Lemma volume_quiet s (Q : Z → hdad_st → Prop) :
  (∀ s', quiet s s' → Q (volume (hd s)) s') → wp (apply_volume answered) s Q.
Proof.
  intros H. unfold wp, apply_volume. destruct (volume (hd s) =? last_volume s); [apply (H s), quiet_refl|].
  change (wp (send_amp_gain_mute_verb answered (u8 (volume (hd s))) ≫= λ _,
    modify (λ s0, mkHdad (hd s0) (ops s0) (reads s0) (volume (hd s)) (ctl_base s0) (buf_bytes s0) (start_at s0) (stop_at s0) (drain_at s0)) ≫= λ _,
    mret (volume (hd s))) s Q).
  apply wp_bind. apply verb_quiet. intros s' Hs'. apply H. eapply quiet_trans; [exact Hs'|]. by unfold quiet.
Qed.

Lemma configure_quiet stream_id fmt vol s (Q : unit → hdad_st → Prop) :
  (∀ s', quiet s s' → Q tt s') → wp (configure_codec answered stream_id fmt vol) s Q.
Proof.
  intros H. unfold configure_codec, send_amp_gain_mute_verb, verb4, verb12.
  do 5 (apply wp_bind, verb_quiet; intros ? ?). apply verb_quiet; intros ? ?. apply H. eauto 10 using quiet_trans.
Qed.

(** ** A request *)

(** The state a started clip is in. *)
Definition clip_state (n start : Z) (s : hdad_st) : Prop :=
  is_playing (hd s) = 1 ∧ play_request (hd s) = 0 ∧ elapsed_ms (hd s) = 0 ∧ total_ms (hd s) = u32 (clip_ms n) ∧
  ctl_base s = ctl_playing ∧ buf_bytes s = n * 2 ∧ start_at s = start ∧ stop_at s = u64 (start + sat_mul (tsc_per_ms cfg) (clip_ms n)) ∧
  drain_at s = None ∧ running (ops s) = true ∧ ∃ before, ops s = before ++ program_stream cfg (n * 2).

Lemma start_clip_spec n vol s (Q : unit → hdad_st → Prop) :
  (∀ s', hda_buf (hd s') = hda_buf (hd s) → hda_stop (hd s') = hda_stop (hd s) → volume (hd s') = volume (hd s) → reads s' = S (reads s) →
     clip_state n (clock (reads s)) s' → Q tt s') →
  wp (start_clip cfg clock answered n vol) s Q.
Proof.
  intros H. unfold start_clip. apply wp_bind. unfold dev at 1, modify. unfold wp at 1.
  apply wp_bind, configure_quiet. intros s' (E1 & E2 & _). cbn [hd reads] in E1, E2.
  unfold dev, rdtsc. unfold modify, wp, mbind, ST_bind. apply H; cbn [hd hda_buf hda_stop volume reads]; rewrite ?E1, ?E2; try done.
  unfold clip_state; cbn [hd ops is_playing play_request elapsed_ms total_ms ctl_base buf_bytes start_at stop_at drain_at]. rewrite ?E2.
  split_and!; try done; [|by eexists]. rewrite running_app. cbn [program_stream fold_left ctl_write]. rewrite Z.eqb_refl. reflexivity.
Qed.

Definition fuel_enough (fuel k : nat) (s : hdad_st) : Prop :=
  (k < fuel)%nat ∧ tsc_past (clock (S (reads s) + k)) (u64 (clock (reads s) + sat_mul (tsc_per_ms cfg) 200)) = true.

Lemma wait_until_spec until k : ∀ fuel s (Q : unit → hdad_st → Prop),
  (k < fuel)%nat → tsc_past (clock (reads s + k)) until = true →
  (∀ s', hd s' = hd s → ops s' = ops s → ctl_base s' = ctl_base s → Q tt s') → wp (wait_until clock fuel until) s Q.
Proof.
  induction k as [|k IH]; intros [|fuel] s Q Hf Hp H; [lia| |lia|]; cbn [wait_until]; unfold wp, mbind, ST_bind, rdtsc;
    destruct (tsc_past (clock (reads s)) until) eqn:E; try (apply H; done).
  - rewrite Nat.add_0_r in Hp. congruence.
  - eapply IH; [lia| |].
    + cbn [reads]. by rewrite Nat.add_succ_comm.
    + intros s' E1 E2 E3. by apply H.
Qed.

(** a play request starts the stream on the shared buffer with the requested length,
    clears the request and reports the clip's duration. What the stream then plays is
    the buffer the kernel filled when nothing was playing; when a clip was still playing,
    the start of the new clip, as long as the old one, has been overwritten with silence. *)
Theorem request_served fuel vol k s n :
  play_request (hd s) = n → n ≠ 0 → is_playing (hd s) = 0 ∨ fuel_enough fuel k s →
  wp (serve_request cfg clock answered fuel vol) s (λ _ s', ∃ start, clip_state n start s' ∧
    hda_buf (hd s') = if is_playing (hd s) =? 0 then hda_buf (hd s)
                      else replicate (Z.to_nat (buf_bytes s / 2)) 0 ++ drop (Z.to_nat (buf_bytes s / 2)) (hda_buf (hd s))).
Proof.
  intros Hn Hnz Hf. unfold wp, serve_request. rewrite Hn, (proj2 (Z.eqb_neq _ _) Hnz).
  match goal with |- match ?c s with _ => _ end => change (wp c s (λ _ s', ∃ start, clip_state n start s' ∧
    hda_buf (hd s') = if is_playing (hd s) =? 0 then hda_buf (hd s)
                      else replicate (Z.to_nat (buf_bytes s / 2)) 0 ++ drop (Z.to_nat (buf_bytes s / 2)) (hda_buf (hd s)))) end.
  apply wp_bind. destruct (Z.eqb_spec (is_playing (hd s)) 0) as [E|E]; cbn [negb].
  - unfold wp at 1, mret, ST_ret. apply start_clip_spec. intros s' Hb _ _ _ Hc. eauto.
  - destruct Hf as [|[Hk Hp]]; [done|]. unfold interrupt. apply wp_bind. unfold wp at 1, zero_buffer, set_hd, modify.
    apply wp_bind. unfold wp at 1, rdtsc. cbn [reads]. apply wp_bind. eapply wait_until_spec; [exact Hk|exact Hp|].
    intros s' E1 _ _. unfold wp at 1, stop_stream, dev, modify. apply start_clip_spec. cbn [hd]. intros s'' Hb _ _ _ Hc.
    eexists. split; [exact Hc|]. rewrite Hb, E1. done.
Qed.

(** ** A clip ends *)

Lemma tsc_past_small a b : 0 ≤ a < 2 ^ 62 → 0 ≤ b < 2 ^ 63 → tsc_past a b = (b <=? a).
Proof.
  intros Ha Hb. unfold tsc_past. change (U64_MAX / 2) with (2 ^ 63 - 1).
  destruct (Z.leb_spec b a) as [H|H]; [apply Z.ltb_lt; rewrite wrap_small; unfold is_u; lia|]. apply Z.ltb_ge.
  unfold wrap. rewrite <- (Z.mod_unique_pos (a - b) (2 ^ 64) (-1) (a - b + 2 ^ 64)); lia.
Qed.

Section clip.
(** [r]: the readings before the clip; [m]: how many turns are looked at. *)
Context (r m : nat) (n : Z).
Hypothesis steady : ∀ i j, (i ≤ j ≤ r + m)%nat → 0 ≤ clock i ≤ clock j ∧ clock j < 2 ^ 62.
Hypothesis Htsc : 0 < tsc_per_ms cfg < 2 ^ 32.
Hypothesis Hn : 0 < n ≤ 2 ^ 19.

Definition clip_end : Z := clock r + tsc_per_ms cfg * clip_ms n.
Definition drain (t : nat) : Z := clock (r + t) + tsc_per_ms cfg * 200.
Definition silent (s : hdad_st) : Prop := take (Z.to_nat n) (hda_buf (hd s)) = replicate (Z.to_nat n) 0.

(** After [t] turns: no further request, and the clip is playing, being drained, or over. *)
Definition clip_inv (t : nat) (s : hdad_st) : Prop :=
  hda_stop (hd s) = 0 ∧ play_request (hd s) = 0 ∧ elapsed_ms (hd s) ≤ total_ms (hd s) ∧ total_ms (hd s) = clip_ms n ∧
  ((is_playing (hd s) = 0 ∧ running (ops s) = false ∧ silent s) ∨
   (is_playing (hd s) = 1 ∧ ctl_base s = ctl_playing ∧ buf_bytes s = n * 2 ∧ reads s = (r + S t)%nat ∧ start_at s = clock r ∧ stop_at s = clip_end ∧
    ((drain_at s = None ∧ ∀ i, (1 ≤ i ≤ t)%nat → clock (r + i) < clip_end) ∨
     (∃ t0, (1 ≤ t0 ≤ t)%nat ∧ drain_at s = Some (drain t0) ∧ silent s ∧ (∀ i, (1 ≤ i < t0)%nat → clock (r + i) < clip_end) ∧
        ∀ j, (t0 < j ≤ t)%nat → clock (r + j) < drain t0)))).

Lemma clip_ms_range : 1 ≤ clip_ms n ≤ 2 ^ 13.
Proof. unfold clip_ms. dlia. Qed.

Lemma quiet_inv t s s' : quiet s s' → clip_inv t s → clip_inv t s'.
Proof. unfold quiet, clip_inv, silent. by intros (-> & -> & -> & -> & -> & -> & -> & ->). Qed.

Lemma running_stop l : running (l ++ [W32 (sd_off cfg + SD_CTL) ctl_playing; W32 (sd_off cfg + SD_CTL) (Z.lor ctl_playing SD_CTL_SRST); W32 (sd_off cfg + SD_CTL) ctl_playing]) = false.
Proof. rewrite running_app. cbn [fold_left ctl_write]. rewrite Z.eqb_refl. reflexivity. Qed.

Lemma silent_zero h : take (Z.to_nat n) (hda_buf (zero_words (n * 2 / 2) h)) = replicate (Z.to_nat n) 0.
Proof. cbn [zero_words hda_buf]. rewrite Z.div_mul by lia. apply take_app_length'. by rewrite length_replicate. Qed.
******************************
§ **Exercise brief**
Using the entries above, return exactly the lines from the line with "drain_at s = None ∧ running" to the line with "intros H. unfold start_clip.", counting both of those lines.

§ **Task output**
  drain_at s = None ∧ running (ops s) = true ∧ ∃ before, ops s = before ++ program_stream cfg (n * 2).

Lemma start_clip_spec n vol s (Q : unit → hdad_st → Prop) :
  (∀ s', hda_buf (hd s') = hda_buf (hd s) → hda_stop (hd s') = hda_stop (hd s) → volume (hd s') = volume (hd s) → reads s' = S (reads s) →
     clip_state n (clock (reads s)) s' → Q tt s') →
  wp (start_clip cfg clock answered n vol) s Q.
Proof.
  intros H. unfold start_clip. apply wp_bind. unfold dev at 1, modify. unfold wp at 1.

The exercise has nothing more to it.